Al Jazeera reports that residents of the Kakuma and Dadaab refugee camps — home to roughly 800,000 people fleeing drought and conflict in Somalia and South Sudan— are among the first to experience the impact.
International support for WFP has waned in recent years, but drastic cuts to U.S. government funding through USAID in recent months have pushed the organization over the edge. WFP is projecting a 40 percent reduction in funding, and has plans to cut over a quarter of its workforce by next year.
According to WFP, the significant funding shortfall comes at a time when humanitarian need is high, particularly for refugees and Kenyans in food-insecure and drought-affected areas. With resources stretched to their limits, WFP’s deputy country director in Kenya says, they have had to reduce food assistance.
Under the prioritization approach, households that are highly vulnerable or have limited ability to meet basic needs are seeing food rations reduced by 60 percent. Those who have some form of income will not receive food rations but may benefit from livelihood interventions.

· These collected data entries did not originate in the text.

Lemma keyboard_overflow_loses_all_witness :
  wp (keyboard_handler regs) (fun _ s' => queue (kbd s') = []) (state 0 0 255 30).
Proof.
  apply (keyboard_overflow_loses_all (set_controls 0 us)).
  - apply keyboard_wf; lia.
  - apply us_nodup.
  - apply (bool_decide_unpack _). vm_compute. done.
  - reflexivity.
  - vm_compute. reflexivity.
Defined.

Lemma control_key_enqueues_nul_witness :
  wp (keyboard_handler regs) (fun _ s' => queue (kbd s') = [0]) (state 32 9 0 58).
Proof.
  apply (control_key_enqueues_nul regs (set_controls 32 us) (state 32 9 0 58) 5);
    [apply keyboard_wf; lia|reflexivity..|simpl; lia|reflexivity|reflexivity|simpl; lia].
Defined.

Lemma init_keyboard_driver_correct_witness :
  wp init_keyboard_driver (fun _ s' => kbd_wf (kbd s') us /\ queue (kbd s') = [] /\
    interrupt_handlers s' = <[33 := ptr_keyboard_handler]> (interrupt_handlers (state 0 3 4 0)) /\
    mem s' = mem (state 0 3 4 0)) (state 0 3 4 0).
Proof. apply (init_keyboard_driver_correct (state 0 3 4 0)); reflexivity. Defined.

Lemma us_letters_witness :
  exists sc, plain_key us sc /\ KeySpec.char_of (set_controls 8 us) sc = 70.
Proof. destruct (us_letters 102 8 ltac:(lia)) as (sc & Hp & _ & Hc). exists sc. auto. Defined.
End KeyboardSample.
(* ===== verification/Kmalloc.v ===== *)
(** * The interface of the kernel's memory allocator ([include/kheap.h])

    Page tables are allocated with [kmalloc_ap], and the heap behind [kmalloc]
    grows by mapping pages: [sys/paging.c] and [sys/kheap.c] call each other.
    The class [Kmalloc] is what the first needs from the second; [Kheap.v] has
    the implementation. *)

From Stdlib Require Import ZArith Lia List.
From stdpp Require Import base list gmap.
From S2P Require Import Prelude Machine Kernel.

(** [kmalloc_int sz align want_phys]: the address of the block and, when
    [want_phys] (the pointer [phys] is not null), what is stored through it. *)
Class Kmalloc : Type := kmalloc_int : Z -> Z -> bool -> K (Z * Z).

Section Kmalloc.
Context `{Kmalloc}.

Definition kmalloc_a (sz : Z) : K Z := r <- kmalloc_int sz 1 false; ret (fst r).
Definition kmalloc_p (sz : Z) : K (Z * Z) := kmalloc_int sz 0 true.
Definition kmalloc_ap (sz : Z) : K (Z * Z) := kmalloc_int sz 1 true.
Definition kmalloc (sz : Z) : K Z := r <- kmalloc_int sz 0 false; ret (fst r).
End Kmalloc.

(** ** What the allocator promises

    [km_ready sz s]: a page-aligned block of [sz] bytes can be had in [s].
    [km_live s a]: the byte at [a] is in use.  The block is page-aligned and not
    null, was not in use, and is from now on; what was in use still is, and its
    bytes have not changed; the paging structures are the same; and the physical
    address is page-aligned too. *)
Class KmallocLaws `{Kmalloc} : Type := {
  km_ready : Z -> kstate -> Prop;
  km_live : kstate -> Z -> Prop;
  km_block : forall sz s, 0 < sz -> km_ready sz s ->
    wp (kmalloc_ap sz) (fun r s' => let '(p, phys) := r in
      0 < p /\ p mod 4096 = 0 /\ 0 <= phys < 4294967296 /\ phys mod 4096 = 0 /\ region p (p + sz) /\
      (forall b, p <= b < p + sz -> ~ km_live s b /\ km_live s' b) /\
      (forall b, km_live s b -> km_live s' b) /\
      same_on (km_live s) (mem s) (mem s') /\ pg s' = pg s) s;
  km_live_mem : forall m s b, km_live (set_mem m s) b <-> km_live s b
}.

(** ** A budget of small blocks

    What a client that allocates several blocks relies on.  [al_own s b]: the
    byte at [b] belongs to the allocator, its structures or free memory; nobody
    else writes there.  [al_budget n s]: [n] bytes can still be had, of which each
    block takes 32 more than its size.  [al_clean s]: free memory is zero. *)
Class AllocatorLaws `{Kmalloc} : Type := {
  al_budget : Z -> kstate -> Prop;
  al_own : kstate -> Z -> Prop;
  al_clean : kstate -> Prop;
  al_block : forall n sz s, 0 < sz -> sz + 32 <= n -> al_budget n s ->
    wp (kmalloc sz) (fun p s' =>
      0 < p /\ p + sz < 4294967296 /\
      (forall b, p <= b < p + sz -> al_own s b /\ ~ al_own s' b) /\
      (forall b, al_own s' b -> al_own s b) /\
      same_on (fun b => ~ al_own s b) (mem s) (mem s') /\
      (exists m h, s' = set_mem m (set_hp h s)) /\
      al_budget (n - sz - 32) s' /\
      (al_clean s -> al_clean s' /\ forall b, p <= b < p + sz -> load8 (mem s') b = 0)) s;
  al_stable : forall m g s, same_on (al_own s) (mem s) m ->
    let s' := set_fs g (set_mem m s) in
    (forall n, al_budget n s -> al_budget n s') /\ (al_clean s -> al_clean s') /\
    (forall b, al_own s' b <-> al_own s b)
}.
(** C39: The test of the copied entries is inverted: a page that has a frame is
    skipped, so the clone of a table whose pages are all mapped is empty.  And
    [memset] clears the 4100 bytes behind the new table too. *)
Theorem clone_table_drops_mapped src table phys s s1 :
  kmalloc_ap 4096 s = Ok (table, phys) s1 ->
  region table (table + 8196) -> region src (src + 4096) ->
  (src + 4096 <= table \/ table + 8196 <= src) ->
  (forall i, 0 <= i < 1024 -> page_frame (load32 (mem s1) (src + 4 * i)) <> 0) ->
  wp (clone_table src) (fun r s' => r = (table, phys) /\ exists m', s' = set_mem m' s1 /\
    (forall i, 0 <= i < 2049 -> load32 m' (table + 4 * i) = 0) /\
    same_outside table (table + 8196) (mem s1) m') s.
Proof.
  intros Hk Ht Hs Hap Hmapped. pose proof Ht as [Ht1 Ht2]. pose proof Hs as [Hs1 Hs2].
  unfold clone_table, sizeof_page_table, sizeof_page_directory.
  apply wp_bind, wp_ok. do 2 eexists. split; [exact Hk|].
  apply wp_bind. eapply wp_mono; [apply memset_spec; [done|lia]|].
  intros [] t (m1 & -> & Hout & Hz). apply wp_bind.
  eapply (wp_mono _ (fun _ t => t = set_mem m1 s1)).
  - apply (wp_for (fun _ t => t = set_mem m1 s1)); [|done|lia|lia].
    intros i t Hi ->. rewrite !u32_id by lia. k_steps. cbn [mem set_mem].
    rewrite (load32_frame table (table + 8196) (mem s1) m1 Hout) by (unfold region; lia).
    unfold truth. rewrite (proj2 (Z.eqb_neq _ _) (Hmapped i Hi)). by k_steps.
  - intros [] t ->. k_steps. split; [done|]. exists m1. split; [done|]. split; [|done].
    intros i Hi. by apply (memset_words m1 table 8196); [|lia..].
Qed.
(* ===== verification/KheapFree.v ===== *)
(** * Releasing a block: [free] of [sys/kheap.c]

    The three outcomes that do not reach the end of the heap: no neighbour is a
    hole, the left one is, the right one is. *)

From Stdlib Require Import ZArith Lia List String.
From stdpp Require Import base list gmap.
From S2P Require Import Prelude Machine Kernel Common Monitor OrderedArray Kmalloc Frames Paging Kheap.
From S2P Require Import KheapSpec.

(** [free] takes the word before the block for a footer, and the word behind it
    for a header. *)
Definition left_hole (m : memory) (h : Z) : bool :=
  (load32 m (h - 8) =? HEAP_MAGIC) && (load8 m (load32 m (h - 4) + 4) =? 1).
Definition right_hole (m : memory) (e : Z) : bool :=
  (load32 m e =? HEAP_MAGIC) && truth (load8 m (e + 4)).

(** Memory once the block is marked as a hole. *)
Definition marked (m : memory) (h : Z) : memory := store8 m (h + 4) 1.

(** A change of bytes in the managed area keeps the heap. *)
Lemma heap_at_free_area heap base cap st en m m' l' :
  heap_at m heap base cap l' st en -> same_on (fun b => ~ (st <= b < en)) m m' ->
  heap_at m' heap base cap l' st en.
Proof.
  intros Hh Hs. pose proof Hh as [Hb0 Hn0 Hel Hst0 Hen0 [??] [??] ????].
  assert (Hout : forall a, heap <= a -> a + 4 <= heap + 32 -> load32 m' a = load32 m a).
  { intros a ??. eapply load32_same_on; [exact Hs|unfold region; lia|]. cbv beta. lia. }
  constructor; try done; try (by rewrite Hout by lia).
  intros i y Hy. pose proof (lookup_lt_Some _ _ _ Hy). rewrite <- (Hel i y Hy).
  eapply load32_same_on; [exact Hs|unfold region; lia|]. cbv beta. lia.
Qed.

Section Free.
Context `{Linkage, Kmalloc} (heap base cap : Z) (l : list Z) (st en : Z) (s : kstate).
Context (h n : Z).
Hypothesis Hheap : heap_at (mem s) heap base cap l st en.
Hypothesis Hin : 8 <= h /\ st <= h /\ h + n <= en /\ en < 4294967296 /\ 20 <= n.
Hypothesis Hhead : header_at (mem s) h false n.
Hypothesis Hfoot : footer_at (mem s) h n.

WFP says the shift is intended to preserve aid for those most in need amid ongoing funding gaps. With its current resourcing, WFP will only be able to provide assistance until December or January, according to a WFP employee.
The lack of food has lead to an increase in violence in the refugee camps. Al Jazeera journalist Catherine Soi, reporting from Kakuma, said tensions have escalated. “People were very angry” about the changes, she notes. Protests last week reportedly left one person dead and several others injured.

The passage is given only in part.